Я вижу мужчину в смокинге и женщину в длинном белом платье, расхаживающих по заднему двору на холодном ветру. Время – два часа пасхальной ночи, но у них смешливое настроение, они нетрезвы. Они прячут шоколадные яйца в фольге. Утром у них будет болеть голова, их разбудят своим визгом и охотничьими ссорами дети, которые полезут в постель к родителям с выпачканными шоколадом ртами и сладким дыханием, от которого теплеет на душе. Но, стоя на трезвую голову в кухне, я вижу пока что только призраки раннего утра, двоих вернувшихся с вечеринки и топчущихся на грязном дворе вокруг куста форситии. Это они – пасхальные кролики!
Мужчина наклоняется к детской кроватке, два голоса вместе бормочут молитвы. Один, правда, говорит про «грехи», другой про «долги» – результат посещения разных воскресных школ. Усталый, покашливающий (птичьи перья?), в мечтах о книге и о выпивке внизу, мужчина бредет в соседнюю комнату. Дочь взрослее сына, и когда он предлагает ей вдвоем склонить головы, она тихо просит: «Не надо, папа!» Круглое белое лицо, смутно различимое в вечерних сумерках, светится напряжением, смущением, мольбой. Он сам смущен, он вообще легко приходит в смущение; после поцелуя он пятится в коридор, закрывает за собой дверь ее комнаты, оставив ее одну в темноте.

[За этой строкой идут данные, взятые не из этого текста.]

Lemma wp_report msg figure h0 (Q : unit → hooks Srv D → Prop) h :
  pok h0 → quiet h0 h → (∀ h', quiet h0 h' → Q tt h') → wp (report x msg figure) Q h.
Proof.
  intros Hok Hq HQ. apply wp_get, wp_bind, (wp_process h0 Hok); [done|]. intros h1 Hq1.
  apply wp_if; intros _; [|by apply wp_ret, HQ]. apply wp_bind. unfold shown_usage. apply wp_get.
  apply wp_if; intros _; [apply wp_ret|apply wp_if; intros _; [apply wp_bind, wp_get, wp_ret|]; apply wp_ret].
  all: by apply (wp_log h0 Hok).
Qed.

(** [ibv_destroy_qp] asks the driver, and counts a QP destroyed; the process's
    slot is left as it was. *)
Definition drop_qp (s : intercept_state_t) : intercept_state_t :=
  s <| qp_count ::= λ n, if 0 <? n then n - 1 else n |>.

Lemma drop_qp_harmless : harmless drop_qp.
Proof.
  split; [by intros s|]. intros s. split_and!; try done. intros Hq ? ?. split_and!; try done.
  cbn. destruct (Z.ltb_spec 0 (qp_count s)); unfold is_u32 in *; lia.
Qed.

Lemma destroy_run h qp :
  pok h → enabled h = true → real h "ibv_destroy_qp" = true →
  let o := x_driver x (DestroyQp qp) (drv h) in
  wp (ibv_destroy_qp x qp)
    (λ r h', r = ret o ∧ pok h' ∧ pkept h h' ∧ drv h' = dstate o ∧ pshm h' = pshm h ∧
       hg h' = if ret o =? 0 then drop_qp (hg h) else hg h) h.
Proof.
  intros Hok He Hreal o. apply wp_hooked; [done..|].
  apply wp_bind, (wp_debug h Hok); [done|]. intros h1 Hq1.
  apply wp_bind, (wp_call _ h); [done|]. fold o. intros h2 Hq2.
  set (b := h <| drv := dstate o |>) in *.
  assert (Hokb : pok b) by by apply pok_driver.
  assert (Hkb : pkept h b) by by split.
  destruct (ret o =? 0) eqn:Er; apply wp_bind.
  - apply wp_bind, (wp_count_local drop_qp b); [done|apply drop_qp_harmless|done|]. intros h3 Hq3.
    pose proof (pok_with_g _ _ Hokb drop_qp_harmless) as Hokc.
    apply (wp_report _ _ (with_g drop_qp b)); [done..|]. intros h4 Hq4. apply wp_ret.
    split_and!; [done|by eapply pok_quiet| |apply (q_drv _ _ Hq4)|apply (q_shm _ _ Hq4)|apply (q_g _ _ Hq4)].
    eapply pkept_trans; [exact Hkb|]. eapply pkept_trans; [apply pkept_with_g, drop_qp_harmless|].
    by apply pkept_quiet.
  - apply (wp_log b Hokb); [done|]. intros h4 Hq4. apply wp_ret.
    split_and!; [done|by eapply pok_quiet|by eapply pkept_trans; [|apply pkept_quiet]
      |apply (q_drv _ _ Hq4)|apply (q_shm _ _ Hq4)|apply (q_g _ _ Hq4)].
Qed.

(** ** Memory regions *)

(** The figures a registration is judged by. *)
Definition mr_source h : Z * Z :=
  match process_usage h with
  | Some u => (u32 (Shm.mr_count u), Shm.memory_used u)
  | None =>
      match (if ebpf_initialized h
             then x_ebpf_get_process_resources x (pid h) (pshm h) else None) with
      | Some u => (u32 (Shm.mr_count u), Shm.memory_used u)
      | None => (mr_count (hg h), memory_used (hg h))
      end
  end.

Definition mr_verdict h (length : Z) : bool :=
  let c := hcfg h in
  negb (enable_mr_control c) ||
  ((fst (mr_source h) <? max_mr_per_process c)
     && (u64 (snd (mr_source h) + length) <=? max_memory_per_process c)).

Lemma wp_mr_usage n m length h0 (Q : bool → hooks Srv D → Prop) h :
  pok h0 → quiet h0 h →
  (∀ h', quiet h0 h' → Q ((n <? max_mr_per_process (hcfg h0))
     && (u64 (m + length) <=? max_memory_per_process (hcfg h0))) h') →
  wp (check_mr_usage n m length) Q h.
Proof.
  intros Hok Hq HQ. unfold check_mr_usage. apply wp_get. rw (quiet_cfg _ _ Hq).
  rw Z.ltb_antisym in HQ. rw (Z.ltb_antisym (u64 _)).
  destruct (_ <=? n); cbn [negb andb] in *; [by apply (wp_deny h0 Hok)|].
  destruct (_ <=? _); cbn [negb] in *; [by apply wp_ret, HQ|by apply (wp_deny h0 Hok)].
Qed.

Lemma wp_mr_restrictions length h0 (Q : bool → hooks Srv D → Prop) h :
  pok h0 → quiet h0 h → (∀ h', quiet h0 h' → Q (mr_verdict h0 length) h') →
  wp (check_mr_restrictions x length) Q h.
Proof.
  intros Hok Hq HQ. unfold check_mr_restrictions, mr_verdict, mr_source in *.
  apply wp_get, wp_bind, (wp_process h0 Hok); [done|]. intros h1 Hq1.
  rw (quiet_cfg _ _ Hq). destruct (enable_mr_control (hcfg h0)); cbn [negb orb] in *;
    [|by apply wp_ret, HQ].
  destruct (process_usage h0) as [u|]; cbn [reading fst snd] in *; [by apply (wp_mr_usage _ _ _ h0)|].
  cbn. rw (q_ebpf _ _ Hq) (q_pid _ _ Hq). destruct (ebpf_initialized h0).
  - apply wp_bind, wp_get, wp_ret. rw (q_shm _ _ Hq1).
    destruct (x_ebpf_get_process_resources _ _ _); [by apply (wp_mr_usage _ _ _ h0)|].
    apply wp_get. rw (q_g _ _ Hq1). by apply (wp_mr_usage _ _ _ h0).
  - apply wp_get. rw (q_g _ _ Hq1). by apply (wp_mr_usage _ _ _ h0).
Qed.

Lemma wp_collector n h0 (Q : bool → hooks Srv D → Prop) h :
  pok h0 → quiet h0 h → (∀ b h', quiet h0 h' → Q b h') →
  wp (zoom pol (zoom cl (collector_check_global_memory_limit (x_exchange x) n))) Q h.
Proof.
  intros Hok Hq HQ. pose proof (hk_log _ (pk_ok _ (pok_quiet _ _ Hq Hok))) as Hlog.
  destruct (memory_check_returns (x_exchange x) n (cl (pol h)) Hlog) as (b & c & Hrun & Hok' & Hg & Hs).
  unfold wp, zoom. rw Hrun. eexists _, _. split; [reflexivity|]. apply HQ.
  eapply quiet_trans; [exact Hq|]. by split.
Qed.

Definition add_mr (length : Z) (s : intercept_state_t) : intercept_state_t :=
  s <| mr_count ::= λ n, u32 (n + 1) |> <| memory_used ::= λ n, u64 (n + length) |>.

Lemma add_mr_harmless n : harmless (add_mr n).
Proof.
  split; [by intros s|]. intros s. split_and!; try done. intros ? _ _.
  split_and!; [done|apply u32_range|apply u64_range].
Qed.

(** [ibv_reg_mr] asks the driver when the process's figures and the collector
    allow it; the shared memory is left as it was. *)
Lemma reg_mr_wp h pd addr length access :
  pok h → enabled h = true → real h "ibv_reg_mr" = true →
  let o := x_driver x (RegMr pd addr length access) (drv h) in
  wp (ibv_reg_mr x pd addr length access)
    (λ r h', pok h' ∧ pkept h h' ∧ pshm h' = pshm h ∧ qp_count (hg h') = qp_count (hg h) ∧
       ∃ over : bool, let ok := mr_verdict h length && negb over in
         r = (if ok then ret o else 0) ∧ drv h' = (if ok then dstate o else drv h) ∧
         (ok = false → errno (hproc h') = EPERM) ∧
         hg h' = if ok && negb (ret o =? 0) then add_mr length (hg h) else hg h) h.
Proof.
  intros Hok He Hreal o. apply wp_hooked; [done..|].
  apply wp_bind, (wp_debug h Hok); [done|]. intros h1 Hq1.
  apply wp_bind, (wp_mr_restrictions _ h); [done..|]. intros h2 Hq2.
  assert (Hfail : ∀ h' over, quiet h h' → mr_verdict h length && negb over = false →
    wp (fail_with EPERM 0) (λ r h', pok h' ∧ pkept h h' ∧ pshm h' = pshm h ∧
      qp_count (hg h') = qp_count (hg h) ∧
      ∃ over : bool, let ok := mr_verdict h length && negb over in
         r = (if ok then ret o else 0) ∧ drv h' = (if ok then dstate o else drv h) ∧
         (ok = false → errno (hproc h') = EPERM) ∧
         hg h' = if ok && negb (ret o =? 0) then add_mr length (hg h) else hg h) h').
  { intros h' over Hq' Hv. apply (wp_fail _ _ h); [done|]. intros h3 Hq3 Herr.
    split_and!; [by eapply pok_quiet|by apply pkept_quiet|apply (q_shm _ _ Hq3)|by rw (q_g _ _ Hq3)|].
    exists over. rw Hv. split_and!; [done|apply (q_drv _ _ Hq3)|done|apply (q_g _ _ Hq3)]. }
  destruct (mr_verdict h length) eqn:Hv; cbn [negb]; [|by apply (Hfail h2 true)].
  apply wp_bind, (wp_collector _ h); [done..|]. intros over h3 Hq3.
  destruct over.
  { apply wp_bind, (wp_log h Hok); [done|]. intros h4 Hq4. by apply (Hfail h4 true). }
  apply wp_bind, (wp_call _ h); [done|]. fold o. intros h4 Hq4.
  set (b := h <| drv := dstate o |>) in *.
  assert (Hokb : pok b) by by apply pok_driver.
  assert (Hkb : pkept h b) by by split.
  destruct (ret o =? 0) eqn:Er; cbn [negb]; apply wp_bind.
  { apply (wp_log b Hokb); [done|]. intros h5 Hq5. apply wp_ret.
    split_and!; [by eapply pok_quiet|by eapply pkept_trans; [|apply pkept_quiet]
      |apply (q_shm _ _ Hq5)|by rw (q_g _ _ Hq5)|]. exists false. cbn.
    split_and!; [done|apply (q_drv _ _ Hq5)|done|apply (q_g _ _ Hq5)]. }
  apply wp_bind. eapply wp_eq; [apply set_g_run|].
  apply wp_bind. eapply wp_eq; [apply set_g_run|].
  pose proof (quiet_harmless _ _ _ (add_mr_harmless length) Hq4) as Hq5.
  pose proof (pok_with_g _ _ Hokb (add_mr_harmless length)) as Hokc.
  apply (wp_report _ _ (with_g (add_mr length) b)); [done|exact Hq5|]. intros h6 Hq6. apply wp_ret.
  split_and!; [by eapply pok_quiet| |apply (q_shm _ _ Hq6)|by rw (q_g _ _ Hq6)|].
  - eapply pkept_trans; [exact Hkb|]. eapply pkept_trans; [apply pkept_with_g, add_mr_harmless|].
    by apply pkept_quiet.
  - exists false. cbn. split_and!; [done|apply (q_drv _ _ Hq6)|done|apply (q_g _ _ Hq6)].
Qed.

Definition drop_mr (length : Z) (s : intercept_state_t) : intercept_state_t :=
  s <| mr_count ::= λ n, if 0 <? n then n - 1 else n |>
    <| memory_used ::= λ m, if length <=? m then m - length else m |>.

Lemma drop_mr_harmless n : 0 ≤ n → harmless (drop_mr n).
Proof.
  intros H0. split; [by intros s|]. intros s. split_and!; try done. intros ? Hm Hu.
  split_and!; [done|..]; cbn.
  - destruct (Z.ltb_spec 0 (mr_count s)); unfold is_u32 in *; lia.
  - destruct (Z.leb_spec n (memory_used s)); unfold is_u64 in *; lia.
Qed.

Lemma dereg_mr_wp h mr :
  pok h → enabled h = true → real h "ibv_dereg_mr" = true →
  let o := x_driver x (DeregMr mr) (drv h) in
  let n := if mr =? 0 then 0 else u64 (x_mr_length x mr (drv h)) in
  wp (ibv_dereg_mr x mr)
    (λ r h', r = ret o ∧ pok h' ∧ pkept h h' ∧ drv h' = dstate o ∧ pshm h' = pshm h ∧
       hg h' = if ret o =? 0 then drop_mr n (hg h) else hg h) h.
Proof.
  intros Hok He Hreal o n. apply wp_hooked; [done..|].
  assert (Hn : harmless (drop_mr n)).
  { apply drop_mr_harmless. unfold n. destruct (mr =? 0); [done|apply u64_range]. }
  apply wp_bind, (wp_debug h Hok); [done|]. intros h1 Hq1.
  apply wp_get, wp_bind, (wp_call _ h); [done|]. fold o. intros h2 Hq2. rw (q_drv _ _ Hq1). fold n.
  set (b := h <| drv := dstate o |>) in *.
  assert (Hokb : pok b) by by apply pok_driver.
  assert (Hkb : pkept h b) by by split.
  destruct (ret o =? 0) eqn:Er; apply wp_bind.
  - apply wp_bind. eapply wp_eq; [apply set_g_run|].
    apply wp_bind. eapply wp_eq; [apply set_g_run|].
    pose proof (quiet_harmless _ _ _ Hn Hq2) as Hq3.
    pose proof (pok_with_g _ _ Hokb Hn) as Hokc.
    apply (wp_report _ _ (with_g (drop_mr n) b)); [done|exact Hq3|]. intros h4 Hq4. apply wp_ret.
    split_and!; [done|by eapply pok_quiet| |apply (q_drv _ _ Hq4)|apply (q_shm _ _ Hq4)|apply (q_g _ _ Hq4)].
    eapply pkept_trans; [exact Hkb|]. eapply pkept_trans; [by apply pkept_with_g|].
    by apply pkept_quiet.
  - apply (wp_log b Hokb); [done|]. intros h4 Hq4. apply wp_ret.
    split_and!; [done|by eapply pok_quiet|by eapply pkept_trans; [|apply pkept_quiet]
      |apply (q_drv _ _ Hq4)|apply (q_shm _ _ Hq4)|apply (q_g _ _ Hq4)].
Qed.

В самой большой комнате, где на голых стенах можно вообразить невыгоревшие четырехугольники от книжных шкафов и картин, кипит спор с драматической жестикуляцией. Женщина, жена, швыряет что-то – это могла быть пепельница, но даже в гневе, с багровым лицом, она осторожно меняет ее на книгу. Она льет слезы – возможно, из-за своей пуританской неспособности швырнуть пепельницу – и убегает в другую комнату, не забыв перепрыгнуть через высокий порог, о который обычно спотыкаются новички. Дети с виноватым видом снуют вверх-вниз по лестнице, бледные, осуждающие себя в своих невинных сердечках за эту сцену. Даже пес со стыда поджимает хвост. Мужчина плюхается на давно не существующий диван. Его щиколотки сведены вместе, голова опущена, можно подумать, что он закован в кандалы. Он воспринимает себя самым драматическим образом, словно заключенного. На улице как будто стоит лето, если судить по бабочке-капустнице, бьющейся над головками садовых роз по оконной сетке. Женщина возвращается уже не с багровым, а с розовым лицом и возобновляет разговор четким, официальным тоном; мужчина вскакивает и орет. Она отвешивает ему пощечину, он отбрасывает ее руку и отвечает ей пинком, от которого испытывает удивительно приятное, пружинистое чувство. Они мечутся, поднимая клубы пыли, среди сильно мешающей им мебели. Дети на всякий случай забираются на самый верх лестницы. Пес, горбясь, как выпоротый, просится прочь из дома. Мужчина обнимает женщину, что-то шепчет, она вся румяная и теплая от слез. Он сам неожиданно для себя начинает всхлипывать, и это тоже приятно, похоже на очистительную рвоту или обильное потение. О чем говорят, о чем спорят эти взбудораженные, перепуганные люди? Они обсуждают перемену, естественный процесс, ход времени, смерть.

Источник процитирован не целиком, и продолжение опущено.